Le 14 juin, nous allons voter sur une initiative demandant la création d'un impôt fédéral frappant les héritages supérieurs à 2 millions et les donations de plus de 20'000 francs par personne et par année. Le taux d'impôt serait de 20%.
Chambardement institutionnel
Cette initiative aurait de graves conséquences. Tout d'abord parce qu'elle prévoit une imposition rétroactive des donations intervenues à partir du 1er janvier 2012. Un impôt rétroactif, c'est contraire aux principes fondamentaux qui régissent l'Etat de droit. L'initiative prévoit aussi que l'impôt sur les successions serait perçu « sur le legs des personnes physiques qui étaient domiciliées en Suisse au moment de leur décès ». C'est un autre bouleversement. L'impôt fédéral proposé serait perçu sur l'entier de la masse successorale alors que la plupart des cantons prélèvent aujourd'hui un impôt sur les parts héréditaires de chacun des bénéficiaires.
La pratique très largement majoritaire aujourd'hui dans notre pays est également celle des pays voisins, qui prévoient pratiquement tous un système de perception sur les parts héréditaires, et non pas sur la fortune globale. Cela pourrait entraîner des problèmes sur le plan international. La Suisse serait sans doute obligée de renégocier les conventions de double imposition actuellement en vigueur en matière successorale. Comme si nous avions besoin de cela aujourd'hui dans nos relations internationales…
Pression fiscale accrue
Les dispositions transitoires de l'initiative prévoient que c'est la valeur vénale des immeubles qui devra être retenue pour calculer l'impôt sur les successions et non pas la valeur fiscale, comme c'est le cas actuellement dans la plupart des cantons. La valeur vénale étant plus élevée que la valeur fiscale, l'impôt prendrait donc l'ascenseur. Ce qui condamnerait certains propriétaires à devoir vendre leur bien pour pouvoir s'en acquitter. A cela s'ajoute que le taux de 20% s'appliquerait à tous les contribuables, quel que soit leur lien de parenté avec le défunt, à l'enfant comme à un tiers sans lien de famille.

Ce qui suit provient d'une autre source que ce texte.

(** Trims one hit's candidate array and records the cut. *)
Definition trim_candidates (limit : nat) (hit : Json) : Json :=
  match hit with
  | JObj m =>
      match obj_get m (lit "candidates") with
      | Some (JArr candidates) =>
          if limit <? length candidates then
            let m := obj_insert m (lit "candidates") (JArr (take limit candidates)) in
            let m := obj_insert m (lit "candidates_total") (jnat (length candidates)) in
            JObj (obj_insert m (lit "candidates_truncated") (JBool true))
          else hit
      | _ => hit
      end
  | _ => hit
  end.

Definition page_value (set : StoredResultSet) (id root : str) (offset count : nat)
    (detail : HitDetail) (candidate_limit : option nat) (compact_live : bool) : result Json :=
  hits ← try_map (λ entry, compact_entry_for_page entry_to_value entry root None detail compact_live)
           (take count (drop offset (set_hits set)));
  let hits := match candidate_limit with
    | Some limit => trim_candidates limit <$> hits | None => hits end in
  let next := match next_cursor id offset count (length (set_hits set)) with
    | Some c => JStr c | None => JNull end in
  Ok (JObj [(lit "coverage", set_coverage set); (lit "generation", JNum (set_generation set));
            (lit "hits", JArr hits); (lit "next", next);
            (lit "tokenizer", JStr (lit "o200k_base"));
            (lit "truncated", JBool (set_truncated set))]).

(** What [page] knows once the set is loaded. *)
Context (root id : str) (set : StoredResultSet) (offset page_limit : nat) (budget : OutputBudget).

Definition compact_live : bool :=
  negb (bool_decide (as_str (jindex (set_coverage set) "endpoint")
                      = Some (lit "published_working_tree"))).
Definition available : nat := length (set_hits set) - offset.
Definition max_count : nat := Nat.min (Nat.min available page_limit) (limit budget).

Definition render_detail (count : nat) (detail : HitDetail) (candidate_limit : option nat)
    : result str :=
  match format budget with
  | FormatJson =>
      value ← page_value set id root offset count detail candidate_limit compact_live;
      Ok (encode value)
  | FormatLines =>
      let cursor := next_cursor id offset count (length (set_hits set)) in
      Ok (page_text ((λ entry, (None, entry)) <$> take count (drop offset (set_hits set))) detail
            (single_repo_coverage (set_coverage set))
            ((λ cursor, more_command cursor offset count page_limit) <$> cursor)
            (set_truncated set))
  end.

Definition render (count : nat) (names : bool) (candidate_limit : option nat) : result str :=
  render_detail count {| names := names; snippets := false |} candidate_limit.

Definition fits_render (count : nat) (names : bool) (candidate_limit : option nat)
    : result bool :=
  text ← render count names candidate_limit; Ok (fits budget text).

(** [value["hits"][0]["candidates"].as_array().map(Vec::len).unwrap_or(0)]. *)
Definition candidate_total (value : Json) : nat :=
  match jindex value "hits" with
  | JArr (hit :: _) => match as_array (jindex hit "candidates") with
                       | Some l => length l | None => 0 end
  | _ => 0
  end.

(** One iteration of [for names in [false, true]]: a page to return, if any. *)
Definition names_pass (names : bool) : result (option str) :=
  low ← largest_fitting max_count (λ count, fits_render count names None);
  if 0 <? low then
    named ← render low true None;
    if fits budget named then Ok (Some named)
    else text ← render low names None; Ok (Some text)
  else if (0 <? max_count) && bool_decide (format budget = FormatJson) then
    value ← page_value set id root offset 1 {| names := names; snippets := false |} None compact_live;
    let total := candidate_total value in
    candidate_low ← fit_loop total 0 total (λ c, fits_render 1 names (Some c));
    if 0 <? total then
      text ← render 1 names (Some candidate_low);
      Ok (if fits budget text then Some text else None)
    else Ok None
  else Ok None.

Definition page_loaded : result str :=
  if length (set_hits set) <? offset then Err "invalid_cursor: offset outside result set"
  else
    first ← snippet_page max_count budget (λ count detail, render_detail count detail None);
    match first with
    | Some text => Ok text
    | None =>
        plain ← names_pass false;
        match plain with
        | Some text => Ok text
        | None =>
            named ← names_pass true;
            match named with
            | Some text => Ok text
            | None =>
                let too_small :=
                  Err "budget_too_small: no hit and pagination envelope fit; increase --budget" in
                if available =? 0 then
                  text ← render 0 false None;
                  if fits budget text then Ok text else too_small
                else too_small
            end
        end
    end.
End Page.

Section Commands.
Context {uuid : Type} `{UuidCrate uuid, Rendering}.
(** The store's root and [load_entries]. *)
Context (root : str) (load_entries : str → result StoredResultSet).

Definition page (id : str) (offset limit : nat) (budget : OutputBudget) : result str :=
  set ← load_entries id;
  page_loaded root id set offset limit budget.

Definition more (cursor : str) (limit : nat) (budget : OutputBudget) : result str :=
  c ← cursor_from_str cursor;
  page (uuid_simple (cursor_set c)) (Z.to_nat (cursor_offset c)) limit budget.
End Commands.

(** ** The search for the largest fitting count *)

Lemma fit_loop_spec fuel low high fits n :
  high - low ≤ fuel → low ≤ high → fit_loop fuel low high fits = Ok n →
  low ≤ n ≤ high ∧ (n = low ∨ fits n = Ok true) ∧ (n = high ∨ fits (S n) = Ok false).
Proof.
  revert low high. induction fuel as [|fuel IH]; intros low high Hf Hle H; cbn [fit_loop] in H.
  { injection H as <-. split_and!; auto; lia. }
  destruct (Nat.ltb_spec low high) as [Hlt|Hge].
  2: { injection H as <-. split_and!; auto; lia. }
  pose proof (div_ceil_2_bounds (high - low) ltac:(lia)) as Hd.
  set (count := low + div_ceil (high - low) 2) in *.
  assert (low < count ≤ high) as Hc by (unfold count; lia). clearbody count.
  destruct (fits count) as [[]|] eqn:Hfit; [| |done]; cbn in H.
  - apply IH in H as (? & [->|?] & ?); [..|lia|lia]; split_and!; auto; lia.
  - apply IH in H as (? & ? & [->|?]); [..|lia|lia]; split_and!; try (auto; lia).
    right. by replace (S (count - 1)) with count by lia.
Qed.

Lemma fit_loop_total fuel low high fits :
  (∀ c, low < c ≤ high → is_ok (fits c) = true) → ∃ n, fit_loop fuel low high fits = Ok n.
Proof.
  revert low high. induction fuel as [|fuel IH]; intros low high Hok; cbn [fit_loop]; [eauto|].
  destruct (Nat.ltb_spec low high) as [Hlt|Hge]; [|eauto].
  pose proof (div_ceil_2_bounds (high - low) ltac:(lia)) as Hd.
  set (count := low + div_ceil (high - low) 2) in *.
  assert (low < count ≤ high) as Hc by (unfold count; lia). clearbody count.
  pose proof (Hok count Hc) as Hcok. destruct (fits count) as [[]|]; [..|done]; cbn.
  - apply IH. intros c Hr. apply Hok. lia.
  - apply IH. intros c Hr. apply Hok. lia.
Qed.

Lemma largest_fitting_Ok max fits n :
  largest_fitting max fits = Ok n →
  n ≤ max ∧ (n = 0 ∨ fits n = Ok true) ∧ (n = max ∨ fits (S n) = Ok false).
Proof. intros (? & ? & ?)%fit_loop_spec; [|lia..]. split_and!; auto. lia. Qed.

(** [largest_fitting] always returns when the test does not fail, and its
    answer is a boundary whether or not the test is monotone: it is zero or fits,
    and the next count is out of range or does not fit.  For a monotone test it
    is the largest count that fits. *)
Theorem largest_fitting_boundary (max : nat) (fits : nat → result bool) :
  (∀ c, 1 ≤ c ≤ max → is_ok (fits c) = true) →
  ∃ n, largest_fitting max fits = Ok n ∧ n ≤ max ∧
    (n = 0 ∨ fits n = Ok true) ∧ (n = max ∨ fits (S n) = Ok false) ∧
    ((∀ a b, a ≤ b ≤ max → fits b = Ok true → fits a = Ok true) →
     ∀ m, m ≤ max → fits m = Ok true → m ≤ n).
Proof.
  intros Hok. destruct (fit_loop_total max 0 max fits) as [n Hn]; [intros; apply Hok; lia|].
  exists n. split; [done|]. apply largest_fitting_Ok in Hn as (Hle & Hlow & Hhigh).
  split_and!; [done..|]. intros Hmono m Hm Hfm.
  destruct Hhigh as [->|Hhigh]; [done|].
  destruct (le_lt_dec m n) as [|Hlt]; [done|].
  rewrite (Hmono (S n) m) in Hhigh by (done || lia). done.
Qed.

Lemma largest_fitting_boundary_witness :
  ∃ n, largest_fitting 9 (λ c, Ok (c * c <=? 30)) = Ok n ∧ n = 5.
Proof.
  destruct (largest_fitting_boundary 9 (λ c, Ok (c * c <=? 30))) as (n & Hn & _); [done|].
  exists n. split; [done|]. vm_compute in Hn. congruence.
Defined.

(** ** Pages *)

Section PageFacts.
Context `{Rendering} (root id : str) (set : StoredResultSet) (offset page_limit : nat)
  (budget : OutputBudget).
Abbreviation render_at := (render_detail root id set offset page_limit budget).
Abbreviation cap := (max_count set offset page_limit budget).

(** The text is a rendering of [count] entries, it fits, and it shows at least
    one entry. *)
Definition good_page (text : str) : Prop :=
  ∃ count detail trimmed, 1 ≤ count ≤ cap ∧ render_at count detail trimmed = Ok text ∧
    fits budget text = true.

Lemma snippet_page_good text :
  snippet_page cap budget (λ count detail, render_at count detail None) = Ok (Some text) →
  good_page text.
Proof.
  unfold snippet_page. intros Hs.
  destruct (Nat.eqb_spec (Nat.min cap SNIPPET_PAGE_FLOOR) 0) as [|Hf]; [done|].
  apply bind_Ok in Hs as (count & Hlarge & Hs).
  apply largest_fitting_Ok in Hlarge as (Hle & Hlow & _).
  destruct (Nat.leb_spec (Nat.min cap SNIPPET_PAGE_FLOOR) count); [|done].
  result_inv. destruct Hlow as [->|Hfit]; [lia|]. result_inv.
  eexists count, _, None. split_and!; [lia..|eassumption|].
  congruence.
Qed.

Lemma names_pass_good names text :
  names_pass root id set offset page_limit budget names = Ok (Some text) → good_page text.
Proof.
  unfold names_pass. intros Hs. apply bind_Ok in Hs as (low & Hlarge & Hs).
  apply largest_fitting_Ok in Hlarge as (Hle & Hlow & _).
  destruct (Nat.ltb_spec 0 low) as [Hpos|_].
  - apply bind_Ok in Hs as (named & Hnamed & Hs).
    destruct (fits budget named) eqn:Hfn.
    + injection Hs as <-. by eexists low, _, None.
    + result_inv. destruct Hlow as [->|Hfit]; [lia|]. unfold fits_render in Hfit. result_inv.
      eexists low, _, None. split_and!; [lia..|eassumption|]. congruence.
  - destruct (Nat.ltb_spec 0 cap); [|done]. destruct (bool_decide _); [|done]. cbn [andb] in Hs.
    apply bind_Ok in Hs as (value & _ & Hs). apply bind_Ok in Hs as (clow & _ & Hs).
    destruct (0 <? candidate_total value); [|done].
    apply bind_Ok in Hs as (t & Ht & Hs). destruct (fits budget t) eqn:Hft; [|done].
    injection Hs as <-. by eexists 1, _, (Some clow).
Qed.

Lemma page_loaded_good text :
  page_loaded root id set offset page_limit budget = Ok text →
  offset ≤ length (set_hits set) ∧ fits budget text = true ∧
  (good_page text ∨
   available set offset = 0 ∧ render root id set offset page_limit budget 0 false None = Ok text).
Proof.
  unfold page_loaded. intros Hs. destruct (Nat.ltb_spec (length (set_hits set)) offset); [done|].
  assert (∀ t, good_page t → offset ≤ length (set_hits set) ∧ fits budget t = true ∧
    (good_page t ∨ available set offset = 0 ∧
      render root id set offset page_limit budget 0 false None = Ok t)) as Hgood.
  { intros t Ht. split; [done|]. split; [|by left]. by destruct Ht as (?&?&?&?&?&?). }
  apply bind_Ok in Hs as ([t|] & Hfirst & Hs).
  { injection Hs as <-. by apply Hgood, snippet_page_good. }
  apply bind_Ok in Hs as ([t|] & Hplain & Hs).
  { injection Hs as <-. by eapply Hgood, names_pass_good. }
  apply bind_Ok in Hs as ([t|] & Hnamed & Hs).
  { injection Hs as <-. by eapply Hgood, names_pass_good. }
  destruct (Nat.eqb_spec (available set offset) 0); [|done].
  apply bind_Ok in Hs as (t & Ht & Hs). destruct (fits budget t) eqn:Hft; [|done].
  injection Hs as <-. auto.
Qed.

(** A window of one entry without names and snippets that renders and fits is
    enough for a page. *)
Lemma names_pass_complete :
  (∀ count detail, is_ok (render_at count detail None) = true) →
  0 < cap → fits_render root id set offset page_limit budget 1 false None = Ok true →
  ∃ text, names_pass root id set offset page_limit budget false = Ok (Some text).
Proof.
  intros Hok Hcap Hone. unfold names_pass.
  assert (∀ count names, ∃ t, render root id set offset page_limit budget count names None = Ok t)
    as Hr.
  { intros count names. unfold render.
    specialize (Hok count {| Hits.names := names; snippets := false |}).
    destruct (render_detail _ _ _ _ _ _ _ _ _); [eauto|done]. }
  destruct (fit_loop_total cap 0 cap
    (λ count, fits_render root id set offset page_limit budget count false None)) as [n Hn].
  { intros c _. unfold fits_render. by destruct (Hr c false) as [t ->]. }
  unfold largest_fitting. rewrite Hn. cbn [mbind result_bind].
  apply fit_loop_spec in Hn as (Hle & _ & Hhigh); [|lia..].
  destruct (Nat.ltb_spec 0 n) as [Hpos|Hz].
  - destruct (Hr n true) as [t ->]. cbn [mbind result_bind].
    destruct (fits budget t); [eauto|]. destruct (Hr n false) as [t' ->]. cbn. eauto.
  - assert (n = 0) as -> by lia. destruct Hhigh as [Hh|Hh]; [lia|]. congruence.
Qed.
End PageFacts.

Epée de Damoclès sur les entreprises
L'initiative menacerait la survie de nombreuses PME. Certes, elle prévoit que des réductions devront être prévues lorsque des entreprises font partie de l'héritage et qu'elles sont reprises pour au moins dix ans. Mais cette précision relève de la farce. Un impôt réduit, même inférieur à 20%, continuerait de poser de sérieux problèmes dans de multiples cas. Comme l'entreprise constitue souvent le seul bien transmis en héritage, le débiteur de l'impôt ne disposerait souvent pas des liquidités nécessaires pour s'en acquitter. Il serait donc amené à vendre l'entreprise ou à la liquider.
Pour corser le tout, les réductions envisagées dans l'initiative pourraient être remises en cause si les héritiers n'étaient subitement plus en mesure de gérer l'entreprise pour une durée minimale de dix ans, par exemple en raison d'un problème de santé. Dix ans, c'est long, surtout dans la situation économique volatile du monde d'aujourd'hui. Et quelle serait, s'il vous plaît, la sanction infligée au contribuable qui ne respecterait pas le délai de dix ans ? Faudrait-il qu'il paie les 20% après coup ?
Nous voterons NON le 14 juin. Et plutôt deux fois qu'une.